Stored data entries
(** * donkeypart_bluetooth_game_controller: the controller part, verified

    A shallow embedding of [donkeypart_bluetooth_game_controller/part.py]
    (classes [BluetoothDevice] and [BluetoothGameController]) and of the
    plotting script [circ_to_square.py].

    Modelling conventions.
    - Python floats and the integers mixed with them are exact reals ([R]);
      rounding is not modelled.
    - A method is a computation over the pair of the object ([self]) and the
      outside world ([os]: the attached input devices, the events the device
      delivers, the wall clock); it ends with a value, with a raised
      exception, or it runs out of the fuel that bounds its loops.
    - [print] is not modelled; [time.sleep] is logged in the world. *)

From Stdlib Require Import Reals Lra Psatz ZArith List String Ascii.
From stdpp Require Import base option gmap strings sorting.
Import ListNotations.

Local Open Scope R_scope.

(** ** Exceptions and results *)

Inductive exn : Type :=
  | ValueError
  | OSError
  | AttributeError
  | ZeroDivisionError
  | TypeError
  | IndexError
  | StopIteration.

(** How a call ends: [Ok a] returns [a], [Raise e] propagates [e],
    [OutOfFuel] stands for a loop that was cut before it ended. *)
Inductive outcome (A : Type) : Type :=
  | Ok (a : A)
  | Raise (e : exn)
  | OutOfFuel.
Arguments Ok {A} a.
Arguments Raise {A} e.
Arguments OutOfFuel {A}.

#[global] Instance outcome_ret : MRet outcome := fun A a => Ok a.
#[global] Instance outcome_bind : MBind outcome := fun A B f c =>
  match c with
  | Ok a => f a
  | Raise e => Raise e
  | OutOfFuel => OutOfFuel
  end.

(** ** The geometric mapper *)

(** [math.sqrt]: a [ValueError] (math domain error) below zero. *)
Definition math_sqrt (x : R) : outcome R :=
  if Rlt_dec x 0 then Raise ValueError else Ok (sqrt x).

(** The nested [max0] of [circ_to_square]: [max(x, 0)]. *)
Definition max0 (x : R) : R := Rmax x 0.

(** [BluetoothGameController.circ_to_square] (part.py, lines 234-249). It
    reads nothing of [self]. *)
Definition circ_to_square (u v : R) : outcome (R * R) :=
  sqrt2 ← math_sqrt 2;
  a ← math_sqrt (max0 (2 + 2 * u * sqrt2 + u*u - v*v));
  b ← math_sqrt (max0 (2 - 2 * u * sqrt2 + u*u - v*v));
  let x := 0.5 * (a - b) in
  c ← math_sqrt (max0 (2 + 2 * v * sqrt2 - u*u + v*v));
  d ← math_sqrt (max0 (2 - 2 * v * sqrt2 - u*u + v*v));
  let y := 0.5 * (c - d) in
  mret (x, y).

(** [to_square] of circ_to_square.py (lines 16-22), on one sample: numpy's
    [sqrt] and [maximum] raise nothing. *)
Definition to_square (u v : R) : R * R :=
  let sqrt2 := sqrt 2 in
  let x := 0.5 * ( sqrt (Rmax (2 + 2 * u * sqrt2 + u*u - v*v) 0)
                 - sqrt (Rmax (2 - 2 * u * sqrt2 + u*u - v*v) 0)) in
  let y := 0.5 * ( sqrt (Rmax (2 + 2 * v * sqrt2 - u*u + v*v) 0)
                 - sqrt (Rmax (2 - 2 * v * sqrt2 - u*u + v*v) 0)) in
  (x, y).

(** ** Python values and strings *)

Local Open Scope string_scope.

(** Float division [x / y]: [ZeroDivisionError] on a zero divisor. *)
Definition py_div (x y : R) : outcome R :=
  if Req_dec_T y 0 then Raise ZeroDivisionError else Ok (x / y).

(** A value that is a string or an integer: the search term, which
    defaults to the integer 1280 in [__init__]. *)
Inductive pyval : Type :=
  | PyStr (s : string)
  | PyInt (z : Z).

(** [str.lower] on ASCII text. *)
Definition ascii_lower (c : ascii) : ascii :=
  let n := nat_of_ascii c in
  if ((65 <=? n) && (n <=? 90))%nat then ascii_of_nat (n + 32) else c.

Fixpoint lower (s : string) : string :=
  match s with
  | EmptyString => EmptyString
  | String c rest => String (ascii_lower c) (lower rest)
  end.

(** [x.lower()]: an integer has no such method. *)
Definition py_lower (x : pyval) : outcome string :=
  match x with
  | PyStr s => Ok (lower s)
  | PyInt _ => Raise AttributeError
  end.

(** [needle in hay] on strings. *)
Fixpoint str_in (needle hay : string) : bool :=
  String.prefix needle hay ||
  match hay with
  | EmptyString => false
  | String _ rest => str_in needle rest
  end.

(** [itertools.cycle] over a list: the state is the period still to come,
    rotated by one at each [next]. An empty cycle stops at once. *)
Definition cycle (A : Type) : Type := list A.

Definition cycle_of {A : Type} (l : list A) : cycle A := l.

Definition next {A : Type} (c : cycle A) : outcome (A * cycle A) :=
  match c with
  | [] => Raise StopIteration
  | x :: rest => Ok (x, (rest ++ [x])%list)
  end.

(** ** evdev: devices and events *)

(** [evdev.InputDevice]: what the part reads of it. *)
Record InputDevice : Type := { path : string; name : string }.

(** [evdev.events.InputEvent]. *)
Record InputEvent : Type := { type : Z; code : Z; value : Z }.

(** [ecodes.EV_ABS], the type of an absolute-axis event. *)
Definition EV_ABS : Z := 3.

(** ** The outside world *)

(** [attached k] is what the [k]-th enumeration of the input devices finds,
    [incoming k] what the [k]-th read of the device delivers ([None]: the
    read raises [OSError]), [clock k] the [k]-th reading of [time.time()].
    The counters say how many of each happened; [slept] logs the arguments
    of [time.sleep], the latest first. *)
Record world : Type := {
  attached : nat -> list InputDevice;
  enumerations : nat;
  incoming : nat -> option InputEvent;
  reads : nat;
  clock : nat -> R;
  clock_reads : nat;
  slept : list R
}.

Definition set_enumerations (a : nat) (w : world) : world :=
  {| attached := attached w; enumerations := a; incoming := incoming w;
     reads := reads w; clock := clock w; clock_reads := clock_reads w;
     slept := slept w |}.

Definition set_reads (a : nat) (w : world) : world :=
  {| attached := attached w; enumerations := enumerations w;
     incoming := incoming w; reads := a; clock := clock w;
     clock_reads := clock_reads w; slept := slept w |}.

Definition set_clock_reads (a : nat) (w : world) : world :=
  {| attached := attached w; enumerations := enumerations w;
     incoming := incoming w; reads := reads w; clock := clock w;
     clock_reads := a; slept := slept w |}.

Definition set_slept (a : list R) (w : world) : world :=
  {| attached := attached w; enumerations := enumerations w;
     incoming := incoming w; reads := reads w; clock := clock w;
     clock_reads := clock_reads w; slept := a |}.

(** ** The controller object *)

(** The parsed configuration file, as [__init__] reads it with [get]. *)
Record config_t : Type := {
  cfg_button_map : option (gmap Z string);
  cfg_joystick_max_value : option Z;
  cfg_device_search_term : option pyval
}.

(** The attributes of a [BluetoothGameController], in the order [__init__]
    assigns them. [state] is the last-seen map: its keys are button names or
    [None], its values numbers or [None]. *)
Record controller : Type := {
  device : option InputDevice;
  verbose : bool;
  running : bool;
  state : gmap (option string) (option R);
  angle : R;
  throttle : R;
  u : R;
  v : R;
  angle_scale : R;
  angle_scale_increment : R;
  throttle_scale : R;
  throttle_scale_increment : R;
  y_axis_direction : R;
  drive_mode_toggle : cycle string;
  drive_mode_autonomous_toggle : cycle string;
  drive_mode : string;
  recording_toggle : cycle bool;
  recording : bool;
  config : config_t;
  btn_map : option (gmap Z string);
  joystick_max_value : Z;
  device_search_term : pyval
}.

Definition eta_controller (s : controller) : controller :=
  Build_controller (device s) (verbose s) (running s) (state s) (angle s)
    (throttle s) (u s) (v s) (angle_scale s) (angle_scale_increment s)
    (throttle_scale s) (throttle_scale_increment s) (y_axis_direction s)
    (drive_mode_toggle s) (drive_mode_autonomous_toggle s) (drive_mode s)
    (recording_toggle s) (recording s) (config s) (btn_map s)
    (joystick_max_value s) (device_search_term s).

(** Attribute assignment [self.x = a]: the record rebuilt with [a] in the
    place of the attribute [proj]. *)
Ltac build_setter proj :=
  let a := fresh "a" in
  let s := fresh "s" in
  intros a s;
  let e := eval cbv beta delta [eta_controller] in (eta_controller s) in
  match eval pattern (proj s) in e with
  | ?f _ => let r := eval cbv beta in (f a) in exact r
  end.

Definition set_device : option InputDevice -> controller -> controller :=
  ltac:(build_setter device).
Definition set_verbose : bool -> controller -> controller :=
  ltac:(build_setter verbose).
Definition set_running : bool -> controller -> controller :=
  ltac:(build_setter running).
Definition set_state :
  gmap (option string) (option R) -> controller -> controller :=
  ltac:(build_setter state).
Definition set_angle : R -> controller -> controller :=
  ltac:(build_setter angle).
Definition set_throttle : R -> controller -> controller :=
  ltac:(build_setter throttle).
Definition set_u : R -> controller -> controller :=
  ltac:(build_setter u).
Definition set_v : R -> controller -> controller :=
  ltac:(build_setter v).
Definition set_angle_scale : R -> controller -> controller :=
  ltac:(build_setter angle_scale).
Definition set_angle_scale_increment : R -> controller -> controller :=
  ltac:(build_setter angle_scale_increment).
Definition set_throttle_scale : R -> controller -> controller :=
  ltac:(build_setter throttle_scale).
Definition set_throttle_scale_increment : R -> controller -> controller :=
  ltac:(build_setter throttle_scale_increment).
Definition set_y_axis_direction : R -> controller -> controller :=
  ltac:(build_setter y_axis_direction).
Definition set_drive_mode_toggle : cycle string -> controller -> controller :=
  ltac:(build_setter drive_mode_toggle).
Definition set_drive_mode_autonomous_toggle :
  cycle string -> controller -> controller :=
  ltac:(build_setter drive_mode_autonomous_toggle).
Definition set_drive_mode : string -> controller -> controller :=
  ltac:(build_setter drive_mode).
Definition set_recording_toggle : cycle bool -> controller -> controller :=
  ltac:(build_setter recording_toggle).
Definition set_recording : bool -> controller -> controller :=
  ltac:(build_setter recording).
Definition set_config : config_t -> controller -> controller :=
  ltac:(build_setter config).
Definition set_btn_map : option (gmap Z string) -> controller -> controller :=
  ltac:(build_setter btn_map).
Definition set_joystick_max_value : Z -> controller -> controller :=
  ltac:(build_setter joystick_max_value).
Definition set_device_search_term : pyval -> controller -> controller :=
  ltac:(build_setter device_search_term).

Exercise details: Return only the lines between the one holding "ltac:(build_setter angle)." and the one holding "ltac:(build_setter throttle_scale_increment).", inclusive, exactly as they appear above.

Answer:
  ltac:(build_setter angle).
Definition set_throttle : R -> controller -> controller :=
  ltac:(build_setter throttle).
Definition set_u : R -> controller -> controller :=
  ltac:(build_setter u).
Definition set_v : R -> controller -> controller :=
  ltac:(build_setter v).
Definition set_angle_scale : R -> controller -> controller :=
  ltac:(build_setter angle_scale).
Definition set_angle_scale_increment : R -> controller -> controller :=
  ltac:(build_setter angle_scale_increment).
Definition set_throttle_scale : R -> controller -> controller :=
  ltac:(build_setter throttle_scale).
Definition set_throttle_scale_increment : R -> controller -> controller :=
  ltac:(build_setter throttle_scale_increment).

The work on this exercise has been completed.